As a Quant Strategist / Researcher at Shah Investors Home Ltd., you will play a crucial role in designing, researching, and developing systematic trading strategies across equity and derivatives markets. Your responsibilities will include:
Researching and developing systematic trading strategies across equity and derivatives markets. - Building quantitative models using statistical and machine learning techniques. - Performing backtesting and analyzing performance metrics (Sharpe, drawdown, risk-adjusted returns). - Implementing and optimizing strategies using Python. - Analyzing financial time-series data and applying market regime models to identify alpha signals and inefficiencies. - Monitoring live strategies and continuously improving models by researching new signals, factors, and market opportunities. To excel in this role, you should possess the following skills:
Strong understanding of financial markets, derivatives, and systematic trading. - Robust foundation in statistics, probability, and quantitative methods. - Proficiency in Python programming (Pandas, NumPy, SciPy, scikit-learn). - Experience in quantitative research, backtesting, and data analysis. - Strong analytical and problem-solving mindset. Preferred skills include knowledge of machine learning techniques applied to trading, options Greeks, volatility modeling, experience with large or high-frequency datasets, and understanding of portfolio optimization or execution concepts. Qualifications required for this position include a Bachelors or Masters degree in Finance, Mathematics, Statistics, Computer Science, Engineering, or a related quantitative field, along with 14 years of experience in quantitative research, algorithmic trading, or financial data analysis.

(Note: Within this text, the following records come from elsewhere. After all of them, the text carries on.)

Lemma rmse_de_spec (precos pred : list R) :
  length pred = n_amostras (length precos) ->
  rmse_de precos pred
  = rmse_spec (sklearn.inverse_transform (sklearn.fit precos)) pred
      (skipn window (map (sklearn.transform (sklearn.fit precos)) precos)).
Proof.
  intro Hlen. unfold rmse_de, rmse_spec, np.sqrt, sklearn.average, y_original_de.
  cbn [data y_de array].
  rewrite squared_errors_desvios, length_desvios; [reflexivity|].
  rewrite length_skipn, length_map. exact Hlen.
Qed.

(** ** Reading the arrays of the module *)

Lemma item2_X_de (serie : list R) (i j : nat) :
  (i < n_amostras (length serie))%nat -> (j < window)%nat ->
  item2 (X_de serie) i j = lookup serie (i + j).
Proof.
  intros Hi Hj. unfold item2. cbn [X_de shape].
  destruct (Nat.ltb_spec i (n_amostras (length serie))) as [_|]; [|lia].
  destruct (Nat.ltb_spec j window) as [_|]; [|lia].
  cbn [andb]. unfold lookup. now rewrite nth_error_concat_janelas.
Qed.

Lemma item1_y_de (serie : list R) (i : nat) :
  (i < n_amostras (length serie))%nat ->
  item1 (y_de serie) i = lookup serie (i + window).
Proof.
  intro Hi. unfold item1, y_de, array. cbn [shape data].
  rewrite length_skipn. fold (n_amostras (length serie)).
  destruct (Nat.ltb_spec i (n_amostras (length serie))) as [_|]; [|lia].
  unfold lookup. rewrite nth_error_skipn. now rewrite Nat.add_comm.
Qed.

At Shah Investors Home Ltd., we value curiosity about markets, a research-driven mindset, the ability to test ideas rigorously using data, and a passion for systematic trading and quantitative modeling. The compensation for this position includes a competitive salary with performance-based incentives depending on experience and strategy contribution. As a Quant Strategist / Researcher at Shah Investors Home Ltd., you will play a crucial role in designing, researching, and developing systematic trading strategies across equity and derivatives markets. Your responsibilities will include:
Researching and developing systematic trading strategies across equity and derivatives markets. - Building quantitative models using statistical and machine learning techniques. - Performing backtesting and analyzing performance metrics (Sharpe, drawdown, risk-adjusted returns). - Implementing and optimizing strategies using Python. - Analyzing financial time-series data and applying market regime models to identify alpha signals and inefficiencies. - Monitoring live strategies and continuously improving models by researching new signals, factors, and market opportunities. To excel in this role, you should possess the following skills:
Strong understanding of financial markets, derivatives, and systematic trading. - Robust foundation in statistics, probability, and quantitative methods. - Proficiency in Python programming (Pandas, NumPy, SciPy, scikit-learn). - Experience in quantitative research, backtesting, and data analysis. - Strong analytical and problem-solving mindset. Preferred skills include knowledge of machine learning techniques applied to trading, options Greeks, volatility modeling, experience with large or high-frequency datasets, and understanding of portfolio optimization or execution concepts. Qualifications required for this position include a Bachelors or Masters degree in Finance, Mathematics, Statistics, Computer Science, Engineering, or a related quantitative field, along with 14 years of experience in quantitative research, algorithmic trading, or financial data analysis. At Shah Investors Home Ltd., we value curiosity about markets, a research-driven mindset, the ability to test ideas rigorously using data, and a passion for systematic trading and quantitative modeling. The compensation for this position includes a competitive salary with performance-based incentives depending on experience and strategy contribution.